Yesterday, after picking you up from preschool, you seemed oddly reticent to talk about your day. I’ve grown accustomed to the tornado of words from the backseat, your eyes trying to meet mine through the rearview mirror on our drive home. You’re normally eager to share both the exciting and the mundane. But yesterday you were looking down at your seat and your quiet unnerved me.
Finally you say, “Daddy? I was mean today.”
I look at the mirror and meet your eyes with surprise. “Mean? You? What happened?”
“I didn’t want to play with a boy named Timmy* today. He was following me around and I told him I didn’t want to play.”
“Did you hit him?”
“No!” you shook your head emphatically. “I just said I don’t want to play now. He said I was mean.”
Kindness is big in our house. We talk about it, how we value it over being “right”. Your older sister read “Wonder” recently, and the suggestion from the book to “be a little kinder than necessary” really resonates with us. So I opened my mouth to suggest that it was unkind of her to not play with him and that maybe she could play one game with him if that’s what he wanted.
But then I closed it. Because I thought harder about what you were actually saying.

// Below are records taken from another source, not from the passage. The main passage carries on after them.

(* ===== verification/Dentry.v ===== *)
(** * Dentry: the cache of directory entries

    Models [lib/vfscore/dentry.c] with [vn_add_name] and [vn_del_name] of [vnode.c]: the hash table
    of dentries by mount point and path, their reference counts, the tree of parents and children
    and the references that dentries hold to vnodes ([Vnode]).  A dentry is freed with its last
    reference, and gives its references to its parent and its vnode back.  [None] is a use of a
    freed object, a failed assertion, the overflow of a counter, or the removal of an entry from a
    list that it is not on.  The mutexes are not modelled. *)
From Stdlib Require Import ZArith Lia Bool.
From stdpp Require Import gmap relations.
From S2P Require Import Prelude Vnode Path.
Open Scope Z_scope.

Module Dentry.
Import Vnode.
Import Path.

Definition DENTRY_BUCKETS : Z := 32.
Definition ENOMEM : Z := 12.

Record dentry := MkDentry {
  d_refcnt : Z; d_path : list Z; d_vnode : Z; d_mount : Z; d_parent : Z; d_child_list : list Z
}.

(** [dentry_hash_table] and [fake], the dentries by their address, and the vnodes. *)
Record dtab := DTab {
  dentries : gmap Z dentry; dentry_hash_table : list (list Z); fake : list Z; vt : vtab
}.

Definition set_dentry (st : dtab) (p : Z) (d : dentry) : dtab :=
  DTab (<[p := d]> (dentries st)) (dentry_hash_table st) (fake st) (vt st).
Definition set_vt (st : dtab) (v : vtab) : dtab := DTab (dentries st) (dentry_hash_table st) (fake st) v.
Definition with_refcnt (d : dentry) (n : Z) : dentry :=
  MkDentry n (d_path d) (d_vnode d) (d_mount d) (d_parent d) (d_child_list d).
Definition with_children (d : dentry) (l : list Z) : dentry :=
  MkDentry (d_refcnt d) (d_path d) (d_vnode d) (d_mount d) (d_parent d) l.
Definition with_place (d : dentry) (path : list Z) (parent : Z) : dentry :=
  MkDentry (d_refcnt d) path (d_vnode d) (d_mount d) parent (d_child_list d).

(** A [char] is signed. *)
Definition schar (c : Z) : Z := if c <? 128 then c else c - 256.
Definition hash_path (path : list Z) : Z :=
  foldl (fun val c => wrap 32 (wrap 32 (wrap 32 (Z.shiftl val 5) + val) + schar c)) 0 path.
Definition dentry_hash (mp : Z) (path : list Z) : Z :=
  Z.land (Z.lxor (hash_path path) mp) (DENTRY_BUCKETS - 1).

(** [uk_hlist_del] of [d_link] and [uk_hlist_add_head]. *)
Definition on_list (p : Z) (l : list Z) : bool := bool_decide (p ∈ l).
Definition others (p : Z) (l : list Z) : list Z := filter (fun x => x <> p) l.
Definition hlist_del (p : Z) (st : dtab) : option dtab :=
  if existsb (on_list p) (fake st :: dentry_hash_table st)
  then Some (DTab (dentries st) (map (others p) (dentry_hash_table st)) (others p (fake st)) (vt st))
  else None.
Definition hlist_add_head (p b : Z) (st : dtab) : option dtab :=
  l ← zget (dentry_hash_table st) b;
  table ← zset (dentry_hash_table st) b (p :: l);
  Some (DTab (dentries st) table (fake st) (vt st)).

Definition vn_add_name (vp dp : Z) (st : vtab) : option vtab :=
  v ← vnodes st !! vp;
  Some (set_vnode st vp (MkVnode (v_ino v) (v_mount v) (v_refcnt v) (v_type v) (v_mode v) (v_size v) (v_data v) (dp :: v_names v))).
Definition vn_del_name (vp dp : Z) (st : vtab) : option vtab :=
  v ← vnodes st !! vp;
  names ← list_del dp (v_names v);
  Some (set_vnode st vp (MkVnode (v_ino v) (v_mount v) (v_refcnt v) (v_type v) (v_mode v) (v_size v) (v_data v) names)).

(** [d_refcnt] is an [int]. *)
Definition inc_refcnt (p : Z) (st : dtab) : option dtab :=
  d ← dentries st !! p;
  if d_refcnt d <? INT_MAX then Some (set_dentry st p (with_refcnt d (d_refcnt d + 1))) else None.

Definition dref (p : Z) (st : dtab) : option dtab :=
  d ← dentries st !! p;
  if 0 <? d_refcnt d then inc_refcnt p st else None.

(** [d_child_link] into and out of the list of the parent. *)
Definition add_child (parent p : Z) (st : dtab) : option dtab :=
  d ← dentries st !! parent;
  Some (set_dentry st parent (with_children d (p :: d_child_list d))).
Definition del_child (parent p : Z) (st : dtab) : option dtab :=
  d ← dentries st !! parent;
  l ← list_del p (d_child_list d);
  Some (set_dentry st parent (with_children d l)).

(** [dp] is what [calloc] returns, 0 when there is no memory, [dup] whether [strdup] has some. *)
Definition dentry_alloc (dp : Z) (dup : bool) (parent_dp vp : Z) (path : list Z) (st : dtab) : option (Z * dtab) :=
  v ← vnodes (vt st) !! vp;
  if dp =? 0 then Some (0, st)
  else if negb dup then Some (0, st)
  else
    vt1 ← vref vp (vt st);
    let d := MkDentry 1 path vp (v_mount v) parent_dp [] in
    let st := set_dentry (set_vt st vt1) dp d in
    st ← (if parent_dp =? 0 then Some st else st ← dref parent_dp st; add_child parent_dp dp st);
    vt2 ← vn_add_name vp dp (vt st);
    st ← hlist_add_head dp (dentry_hash (v_mount v) path) (set_vt st vt2);
    Some (dp, st).
(* ===== verification/Namei.v ===== *)
(** * Namei: from a path to a dentry

    Models [lib/vfscore/lookup.c]: [namei] walks a path through the dentry cache ([Dentry]), asks
    the file system for the names that are not there, and follows symbolic links; [lookup] finds
    the directory of a path.  The file system is a class: what [VOP_LOOKUP] and [VOP_READLINK] do,
    and what [namei] relies on; the RAM file system is an instance.  [None] is a use of memory that
    is not there. *)
From Stdlib Require Import ZArith Lia Bool.
From stdpp Require Import gmap relations.
From S2P Require Import Prelude Buf Uio Vnode Ramfs RamfsFile RamfsDir Path Dentry.
Open Scope Z_scope.

Module Namei.
Import Path.
Import Dentry.

Definition ENOENT : Z := 2.
Definition ENOTDIR : Z := 20.
Definition ELOOP : Z := 62.
Definition MAXSYMLINKS : nat := 20.
Definition VDIR : Z := Ramfs.VDIR.
Definition VLNK : Z := Ramfs.VLNK.

(** A file system with its state [F].  The operations get the table of vnodes; [vop_lookup] gets the
    address of memory for a new vnode. *)
Class DirOps (F : Type) := {
  vop_lookup : Z -> Z -> list Z -> F -> Vnode.vtab -> option (Z * Z * F * Vnode.vtab);
  vop_readlink : Z -> Uio.uio -> F -> Vnode.vtab -> option (Z * Uio.uio * F)
}.

(** The cache, the file system, and the memory for new vnodes and dentries: their addresses, 0 when
    there is no memory, and whether there is any for the path of the dentry. *)
Record sys (F : Type) := Sys { dt : dtab; fs : F; mem : list (Z * Z * bool) }.
Arguments Sys {F}.
Arguments dt {F}.
Arguments fs {F}.
Arguments mem {F}.

Definition set_dt {F} (s : sys F) (t : dtab) : sys F := Sys t (fs s) (mem s).
Definition next_mem {F} (s : sys F) : Z * Z * bool := default (0, 0, false) (head (mem s)).
(* ===== verification/NameiRamfs.v ===== *)
(** * NameiRamfs: path walking on the RAM file system

    The RAM file system ([Ramfs]) as a file system that [namei] walks: its operations, the names that
    its directories have, and the proof that it keeps what [Namei] relies on. *)
From Stdlib Require Import ZArith Lia Bool.
From stdpp Require Import gmap relations.
From S2P Require Import Prelude Buf Uio Vnode Ramfs RamfsFile RamfsDir Path Dentry Namei.
Open Scope Z_scope.

Module NameiRamfs.
Import Ramfs.
Import RamfsFile.
Import RamfsDir.
Import Namei.

(** The vnodes are those of the cache. *)
Definition with_vnodes (f : ramfs) (vs : Vnode.vtab) : ramfs := set_vt f vs (inode_count f).

#[export] Instance ramfs_ops : DirOps ramfs := {
  vop_lookup addr dvp name f vs := '(rc, vp, f) ← ramfs_lookup addr dvp name (with_vnodes f vs); Some (rc, vp, f, vt f);
  vop_readlink vp u f vs := ramfs_readlink vp u (with_vnodes f vs)
}.

(** The first node of a name in a directory, with its type. *)
Definition ramfs_entry (f : ramfs) (d : Z) (name : list Z) : option (Z * Z) :=
  dn ← nodes f !! d;
  found ← find_name (size (nodes f)) (nodes f) name (rn_child dn);
  np ← found;
  n ← nodes f !! np;
  Some (np, rn_type n).

(** [n] more inode numbers can be given out, and those given out are below the counter. *)
Definition ramfs_ok (n : nat) (f : ramfs) (vs : Vnode.vtab) : Prop :=
  (exists K, inv f K) /\ 1 <= inode_count f /\ inode_count f + Z.of_nat n < 2 ^ 64 - 1 /\
  forall vp v, Vnode.vnodes vs !! vp = Some v -> Vnode.v_ino v < inode_count f.

(** A directory has an entry of a name if one of its files has the name; it is the first one that has. *)
Lemma ramfs_entry_spec f K d name : inv f K -> is_Some (nodes f !! d) ->
  match ramfs_entry f d name with
  | Some (np, ty) => first_named f (K d) name np /\ exists n, nodes f !! np = Some n /\ rn_type n = ty
  | None => Forall (fun y => ~ named (nodes f) name y) (K d)
  end.
Proof.
  intros I [dn Hdn]. unfold ramfs_entry. rewrite Hdn. cbn [mbind option_bind]. pose proof (t_chain _ _ (i_tree _ _ I) d dn Hdn) as Hc.
  destruct (t_nodup _ _ (i_tree _ _ I) d ltac:(by exists dn)) as [ND _].
  destruct (find_name_spec (size (nodes f)) (nodes f) name (rn_child dn) (K d) Hc) as (r & -> & Hr).
  { intros x n. apply (f_node _ _ (i_files _ _ I)). }
  { by apply (sib_length _ (rn_child dn)). }
  destruct r as [np|]; cbn [mbind option_bind]; [|done]. pose proof Hr as (_ & _ & _ & (n & Hn & _) & _). rewrite Hn. cbn [mbind option_bind]. split; [done|by exists n].
Qed.

Lemma ramfs_entry_same f f' : nodes f' = nodes f -> forall d c, ramfs_entry f' d c = ramfs_entry f d c.
Proof. intros E d c. unfold ramfs_entry. by rewrite E. Qed.

(** The first file of a name in a list of files. *)
Fixpoint pick (f : ramfs) (l : list Z) (name : list Z) : option (Z * Z) :=
  match l with
  | [] => None
  | x :: l' => match view f x with Some (ty, c, _) => if bool_decide (c = name) then Some (x, ty) else pick f l' name | None => pick f l' name end
  end.

Lemma view_named f x ty c data name : view f x = Some (ty, c, data) -> named (nodes f) name x <-> c = name.
Proof.
  unfold view, named. destruct (nodes f !! x) as [n|]; [|done]. cbn [mbind option_bind]. intros [= <- <- _]. split; [|intros <-; by exists n]. by intros (n' & [= <-] & ?).
Qed.

Lemma view_type f x ty c data : view f x = Some (ty, c, data) -> exists n, nodes f !! x = Some n /\ rn_type n = ty.
Proof. unfold view. destruct (nodes f !! x) as [n|]; [|done]. cbn [mbind option_bind]. intros [= <- _ _]. by exists n. Qed.

Lemma pick_first f name np : forall l1 l2, Forall (fun y => ~ named (nodes f) name y) l1 -> named (nodes f) name np ->
  exists n, nodes f !! np = Some n /\ pick f (l1 ++ np :: l2) name = Some (np, rn_type n).
Proof.
  intros l1 l2 Hl (n & Hn & En). exists n. split; [done|]. induction Hl as [|x l1 Hx _ IH]; cbn [app pick].
  - unfold view. rewrite Hn. cbn [mbind option_bind]. by rewrite bool_decide_eq_true_2.
  - destruct (view f x) as [[[ty c] data]|] eqn:Ev; [|done]. rewrite bool_decide_eq_false_2; [done|]. by rewrite <- (view_named _ _ _ _ _ name Ev).
Qed.

Lemma pick_none f name l : Forall (fun y => ~ named (nodes f) name y) l -> pick f l name = None.
Proof.
  induction 1 as [|x l Hx _ IH]; cbn [pick]; [done|]. destruct (view f x) as [[[ty c] data]|] eqn:Ev; [|done]. rewrite bool_decide_eq_false_2; [done|]. by rewrite <- (view_named _ _ _ _ _ name Ev).
Qed.

Lemma pick_same f f' name l : (forall x, x ∈ l -> view f' x = view f x) -> pick f' l name = pick f l name.
Proof.
  induction l as [|x l IH]; intros H; [done|]. cbn [pick]. rewrite (H x) by apply list_elem_of_here. rewrite IH by (intros y Hy; apply H; by apply list_elem_of_further). done.
Qed.

Lemma pick_app f name l l' : pick f (l ++ l') name = match pick f l name with Some y => Some y | None => pick f l' name end.
Proof. induction l as [|x l IH]; [done|]. cbn [app pick]. destruct (view f x) as [[[ty c] data]|]; [|done]. by destruct (bool_decide _). Qed.

Lemma ramfs_entry_pick f K d name : inv f K -> is_Some (nodes f !! d) -> ramfs_entry f d name = pick f (K d) name.
Proof.
  intros I Hd. pose proof (ramfs_entry_spec f K d name I Hd) as H. destruct (ramfs_entry f d name) as [[np ty]|]; [|symmetry; by apply pick_none].
  destruct H as [(l1 & l2 & -> & Hn & Hl) (n & Hnp & <-)]. destruct (pick_first f name np l1 l2 Hl Hn) as (n' & Hn' & ->). congruence.
Qed.

Lemma first_unique f l name x y : first_named f l name x -> first_named f l name y -> x = y.
Proof.
  intros (l1 & l2 & E & Hx & Hl) (m1 & m2 & -> & Hy & Hm). revert l1 E Hl. induction m1 as [|z m1 IH]; intros l1 E Hl; destruct l1 as [|w l1]; cbn [app] in E; injection E as E1 E2.
  - done.
  - subst w. by apply Forall_cons in Hl as [? _].
  - subst z. by apply Forall_cons in Hm as [? _].
  - apply Forall_cons in Hl as [_ Hl]. apply Forall_cons in Hm as [_ Hm]. by apply (IH Hm l1).
Qed.

Lemma ramfs_lookup_law n addr dvp v name f vs ext :
  ramfs_ok (S n) f vs -> Vnode.inv vs ext -> (forall p, ext p < Vnode.INT_MAX) -> Vnode.vnodes vs !! dvp = Some v ->
  Vnode.v_type v = VDIR -> is_Some (nodes f !! Vnode.v_data v) -> name <> [] -> Vnode.vnodes vs !! addr = None ->
  exists rc vp f' vs', vop_lookup addr dvp name f vs = Some (rc, vp, f', vs') /\
    ramfs_ok n f' vs' /\ (forall d c, ramfs_entry f' d c = ramfs_entry f d c) /\ (forall d, is_Some (nodes f !! d) -> is_Some (nodes f' !! d)) /\
    Vnode.inv vs' (if vp =? 0 then ext else bump ext vp 1) /\
    (forall x w, x <> vp -> Vnode.vnodes vs !! x = Some w -> Vnode.vnodes vs' !! x = Some w) /\
    match ramfs_entry f (Vnode.v_data v) name with
    | None => rc = ENOENT /\ vp = 0
    | Some (np, ty) =>
        rc = ENOMEM /\ addr = 0 /\ vp = 0 \/
        rc = 0 /\ addr <> 0 /\ vp = addr /\ exists w, Vnode.vnodes vs' !! addr = Some w /\ Vnode.v_data w = np /\ Vnode.v_type w = ty /\
          Vnode.v_mount w = Vnode.v_mount v /\ Vnode.v_names w = []
    end.
Proof.
  intros ((K & I) & Hi0 & Hi & Hino) VI Hext Hv Hty Hd Hne Ha. pose proof (ramfs_entry_spec f K (Vnode.v_data v) name I Hd) as He.
  destruct (fs_lookup_spec (with_vnodes f vs) K ext addr dvp (Vnode.v_data v) name) as (rc & vp & f' & E & I' & En & _ & VI' & Hk & Hn & Hres); try done.
  { by apply inv_vt. }
  { split; [cbn [with_vnodes set_vt inode_count]; lia|done]. }
  { unfold node_of. cbn [with_vnodes set_vt vt]. by rewrite Hv. }
  exists rc, vp, f', (vt f'). cbn [vop_lookup ramfs_ops]. rewrite E. split; [done|]. cbn [with_vnodes set_vt nodes vt inode_count] in *.
  split; [|split; [by apply ramfs_entry_same|split; [by rewrite En|split; [done|split; [done|]]]]].
  - destruct (Hn ltac:(lia)) as [[Hic Hin] Hle]. split; [by exists K|]. split; [lia|]. split; [lia|done].
  - destruct (ramfs_entry f (Vnode.v_data v) name) as [[np ty]|].
    + destruct He as (Hf & m & Hm & <-). destruct Hres as [(_ & _ & Hnone)|(np' & Hf' & Hc)].
      * destruct Hf as (l1 & l2 & El & Hnm & _). rewrite El in Hnone. apply Forall_app in Hnone as [_ Hnone]. by apply Forall_cons in Hnone as [? _].
      * assert (np' = np) as -> by (by apply (first_unique (with_vnodes f vs) (K (Vnode.v_data v)) name)). destruct Hc as [Hc|(-> & Ha0 & -> & w & m' & Vo & Ew & Ewn & Ewm)]; [by left|right].
        do 3 (split; [done|]). exists w. split; [apply Vo|]. split; [done|]. split; [|split; [by apply Ewm|done]].
        rewrite (vo_type _ _ _ _ Vo). pose proof (vo_node _ _ _ _ Vo) as Hm'. rewrite Ew, En, Hm in Hm'. by injection Hm' as ->.
    + destruct Hres as [(-> & -> & _)|(np' & Hf' & _)]; [done|]. destruct Hf' as (l1 & l2 & El & Hnm & _). rewrite El in He. apply Forall_app in He as [_ He].
      by apply Forall_cons in He as [? _].
Qed.

Lemma ramfs_entry_dir n f vs d c np : ramfs_ok n f vs -> ramfs_entry f d c = Some (np, VDIR) -> is_Some (nodes f !! np).
Proof.
  intros _ E. unfold ramfs_entry in E. destruct (nodes f !! d); [|done]. cbn in E. destruct (find_name _ _ _ _) as [[x|]|]; [|done|done]. cbn in E.
  destruct (nodes f !! x) as [y|] eqn:Ex; [|done]. cbn in E. injection E as <- _. by exists y.
Qed.

Lemma ramfs_ok_less n f vs : ramfs_ok (S n) f vs -> ramfs_ok n f vs.
Proof. intros (K & H1 & H2 & H3). split; [done|]. split; [done|]. split; [lia|done]. Qed.

Lemma ramfs_ok_same n f vs vs' : ramfs_ok n f vs -> Dentry.vsame vs vs' -> ramfs_ok n f vs'.
Proof.
  intros (K & H1 & H2 & H3) S. do 3 (split; [done|]). intros vp v Hv. destruct (S vp v Hv) as (w & Hw & Ek). unfold Dentry.vnode_key in Ek. injection Ek as -> _.
  by apply (H3 vp).
Qed.

(** ** A new file *)

Lemma live_child f K d x : inv f K -> is_Some (nodes f !! d) -> x ∈ K d -> is_Some (nodes f !! x).
Proof.
  intros I [dn Hdn] Hx. pose proof (t_chain _ _ (i_tree _ _ I) d dn Hdn) as Hc. eapply sib_live; [exact Hc|exact Hx].
Qed.

(** The new file is found if its name was not there. *)
Lemma made_entry f K d np ty name data f' : inv f K -> is_Some (nodes f !! d) -> made f K d np ty name data f' -> forall d' c, ramfs_entry f' d' c =
  match ramfs_entry f d' c with Some y => Some y | None => if bool_decide (d' = d /\ c = name) then Some (np, ty) else None end.
Proof.
  intros I Hd M d' c. destruct (m_fresh _ _ _ _ _ _ _ _ M) as [Hnp0 Hnp]. pose proof (m_live _ _ _ _ _ _ _ _ M) as Hl. pose proof (m_inv _ _ _ _ _ _ _ _ M) as I'.
  assert (Hdn : d <> np) by (intros ->; rewrite Hnp in Hd; by destruct Hd). destruct (decide (is_Some (nodes f' !! d'))) as [Hd'|Hd'].
  2: { assert (Hf : ramfs_entry f' d' c = None) by (unfold ramfs_entry; destruct (nodes f' !! d'); [destruct Hd'; by eexists|done]). rewrite Hf.
       rewrite Hl in Hd'. unfold ramfs_entry. destruct (nodes f !! d') as [x|] eqn:E; [destruct Hd'; right; by exists x|]. cbn [mbind option_bind].
       rewrite bool_decide_eq_false_2; [done|]. intros [-> _]. rewrite E in Hd. by destruct Hd. }
  rewrite (ramfs_entry_pick f' _ d' c I' Hd'). unfold set_kids at 1. destruct (decide (d' = d)) as [->|Hne].
  - rewrite (ramfs_entry_pick f K d c I Hd), pick_app. rewrite (pick_same f f').
    2: { intros x Hx. apply (m_others _ _ _ _ _ _ _ _ M). intros ->. destruct (live_child f K d np I Hd Hx) as [y Hy]. congruence. }
    destruct (pick f (K d) c); [done|]. cbn [pick]. rewrite (m_view _ _ _ _ _ _ _ _ M). destruct (bool_decide_reflect (name = c)) as [->|Hc].
    + by rewrite bool_decide_eq_true_2.
    + rewrite bool_decide_eq_false_2; [done|]. intros [_ ->]. done.
  - rewrite (bool_decide_eq_false_2 (d' = d /\ c = name)) by tauto. unfold set_kids. destruct (decide (d' = np)) as [->|Hn].
    + unfold ramfs_entry. by rewrite Hnp.
    + assert (Hdf : is_Some (nodes f !! d')) by (rewrite Hl in Hd'; by destruct Hd'). rewrite (ramfs_entry_pick f K d' c I Hdf), (pick_same f f').
      2: { intros x Hx. apply (m_others _ _ _ _ _ _ _ _ M). intros ->. destruct (live_child f K d' np I Hdf Hx) as [y Hy]. congruence. }
      by destruct (pick f (K d') c).
Qed.

#[export] Instance ramfs_dirs : DirFs ramfs := {
  entry := ramfs_entry;
  fs_ok := ramfs_ok;
  is_dir f d := is_Some (nodes f !! d);
  entry_dir := ramfs_entry_dir;
  fs_ok_less := ramfs_ok_less;
  fs_ok_same := ramfs_ok_same;
  lookup_law := ramfs_lookup_law
}.

End NameiRamfs.
(** A search in the whole system. *)
Lemma vfs_namei roots n k ext vext v path m r p :
  vfs_ok roots (length (names p) + n) (4 * zlen (names p) + 1 + k) ext vext v -> 0 <= k -> zlen path < PATH_MAX -> leads roots v path m r p ->
  exists e dp s', namei (places (mount_list v)) (root_of (mount_list v)) path (core v) = Some (e, dp, s') /\
    (forall d c, entry (fs s') d c = entry (fs (core v)) d c) /\ stays (m_addr m) (held (mount_list v) ext) (dt (core v)) (dt s') /\
    (e = 0 /\ dp <> 0 /\ (exists pth y, meaning (fs (core v)) (r, VDIR) p = inr y /\ file_of (m_addr m) (dt s') dp pth y) /\
       vfs_ok roots n k (bump ext dp 1) vext (Vfs s' (mount_list v)) \/
     e <> 0 /\ dp = 0 /\ (e = ENOMEM \/ meaning (fs (core v)) (r, VDIR) p = inl e) /\ vfs_ok roots n k ext vext (Vfs s' (mount_list v))).
Proof.
  intros [O M A P E] Hk Hl (Hm & Hfr & Hr & Hp0 & Hnl). rewrite Forall_forall in M. pose proof (M m Hm) as (_ & Hr0 & _ & Hca).
  pose proof (root_of_in _ _ A Hm) as Ero. pose proof Hca as (d & Hd & Hf & Emp & Ep).
  destruct (coherent_path roots (m_addr m) r Hr (fs (core v)) (dt (core v)) (m_root m) [slash] d (o_coh _ _ _ _ _ _ O) Hd Hf Emp Ep) as (ns & w & E1 & E2 & E3 & E4 & E5).
  change [slash] with (canonical []) in E1. apply canonical_inj in E1; [|constructor|done]. subst ns. cbn [follow] in E5. injection E5 as E5 E6.
  destruct (namei_spec roots (m_addr m) r Hr (places (mount_list v)) (root_of (mount_list v)) path p (core v) n k (held (mount_list v) ext) vext O Hk Hfr Hl Hp0)
    as (e & dp & s' & En & Hent & Kp & Hres); try (by rewrite Ero); [|done|].
  { rewrite Ero. exists d, w. do 5 (split; [done|]). by rewrite <- E5, <- E6. }
  exists e, dp, s'. split; [exact En|]. split; [exact Hent|]. split; [exact Kp|].
  assert (M' : Forall (in_place roots (dt s')) (mount_list v)).
  { eapply in_place_kept; [|apply Kp|by apply Forall_forall]. intros x Hx. by apply held_root. }
  destruct Hres as [(-> & Hdp & Hy & O')|(He & -> & Hor & O')]; [left|right].
  - do 3 (split; [done|]). split; try done; cbn [mount_list core].
    + eapply ok_ext; [|exact O']. intros q. unfold held, bump. case_decide; lia.
    + intros q. unfold bump. specialize (E q). case_decide; lia.
  - do 3 (split; [done|]). by split.
Qed.

Definition taken (ext : Z -> Z) (dp : Z) : Z -> Z := if dp =? 0 then ext else bump ext dp 1.
Lemma strtol_spec : let x := read_number base l in
  exists m', strtol fuel m errno nptr endptr base =
      Some (clamp LONG_MIN LONG_MAX (n_signed x), if (LONG_MIN <=? n_signed x) && (n_signed x <=? LONG_MAX) then errno else ERANGE, m') /\
    end_set m endptr (n_end nptr l x) m'.
Proof using Hl Hf Hb Hn Hl64 He.
  cbn zeta. unfold strtol. rewrite bad_base_false by done.
  set (max := fun neg : bool => if neg then u64 (LONG_MAX - u64 (LONG_MIN + LONG_MAX)) else LONG_MAX).
  assert (Emax : forall neg : bool, max neg = if neg then 2 ^ 63 else 2 ^ 63 - 1) by (by intros []).
  destruct (number_spec fuel m nptr base max l Hl Hf Hb) as (acc & E & Hv); [intros neg; rewrite Emax; destruct neg; lia|]. rewrite E. cbn [mbind option_bind].
  destruct (set_end_number (negb (n_value (read_number base l) <=? max (n_neg (read_number base l))))) as (m' & Es & Hs).
  { intros H. tests. eapply over_digits; [|done]. rewrite Emax. destruct (n_neg _); lia. }
  exists m'. pose proof (n_value_range _ (read_base base l Hb)). unfold n_signed, clamp. rewrite Emax in *. unfold LONG_MIN, LONG_MAX.
  destruct (n_neg (read_number base l)); [destruct (Z.leb_spec (n_value (read_number base l)) (2 ^ 63))|destruct (Z.leb_spec (n_value (read_number base l)) (2 ^ 63 - 1))]; cbn [negb] in *.
  - rewrite (proj2 (Z.ltb_ge _ 0)) by (destruct (bool_decide _); lia). rewrite Es. cbn [mbind option_bind]. split; [|done]. rewrite Hv by done.
    rewrite (proj2 (Z.leb_le _ _)), (proj2 (Z.leb_le _ _)) by lia. cbn [andb]. do 3 f_equal. unfold sext. rewrite wrap_wrap by lia. unfold wrap.
    destruct (decide (n_value (read_number base l) = 0)) as [->|Hnz]; [by vm_compute|]. rewrite Z.mod_opp_l_nz, Z.mod_small by (rewrite ?Z.mod_small; lia).
    destruct (Z.ltb_spec (2 ^ 64 - n_value (read_number base l)) (2 ^ (64 - 1))); lia.
  - change (-1 <? 0) with true. cbn iota. rewrite Es. cbn [mbind option_bind]. split; [|done]. rewrite (proj2 (Z.leb_gt _ _)) by lia. cbn [andb]. do 3 f_equal.
    rewrite Z.max_l by lia. by vm_compute.
  - rewrite (proj2 (Z.ltb_ge _ 0)) by (destruct (bool_decide _); lia). rewrite Es. cbn [mbind option_bind]. split; [|done]. rewrite Hv by done.
    rewrite (proj2 (Z.leb_le _ _)) by lia. cbn [andb]. do 3 f_equal. rewrite sext_small by lia. lia.
  - change (-1 <? 0) with true. cbn iota. rewrite Es. cbn [mbind option_bind]. split; [|done]. rewrite andb_false_r. do 3 f_equal.
    rewrite Z.max_r, Z.min_l by lia. by vm_compute.
Qed.
End Convert.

You weren’t saying you were somehow excluding this kid from something you were doing. You weren’t saying you were impolite or used your hands against him. He wanted to do something with you, and you didn’t want to. For whatever reason.
I already see, at 4, that you’re already learning the lesson that not doing something when someone else wants to is somehow “mean”.
I am typically loathe to genderfy an issue. The human condition is universal, and whether we’re XX or XY (or something else) our respective emotional landscapes can be remarkably similar. But – as a father of daughters, a son of a mother, and friends to others, and just as a human – I can’t also pretend society and culture deals equal hands to each gender. A man can say “No” without the threat of judgement. In fact, he can be considered decisive for doing so. Is that true for women?
My mind flashes forward 20 years, when you’re walking down a public street minding your own business and a man you are walking by says to you, “Hey beautiful! You should smile more.” And I see you flashing a tentative smile in response and not telling this guy off. All because you want to be “nice”.
So I open my mouth and say, “That’s okay. As long as you are polite, you don’t have to play with anyone you don’t want to. Okay?” I look at the mirror pointedly so you could see my seriousness.
You brightened up visibly and nodded. Then proceeded to tell me in detail about your snack.
Maybe all this is just a four-year-old playing with another four-year-old and not something more memorable than that. But maybe there is an implied cultural lesson here that you’re starting to internalize. So, go ahead, tell anyone you don’t want to play with you don’t want to play.
Be cordial about it, sure – but asserting yourself is never mean.
*: Even though he’s 4, I changed his name.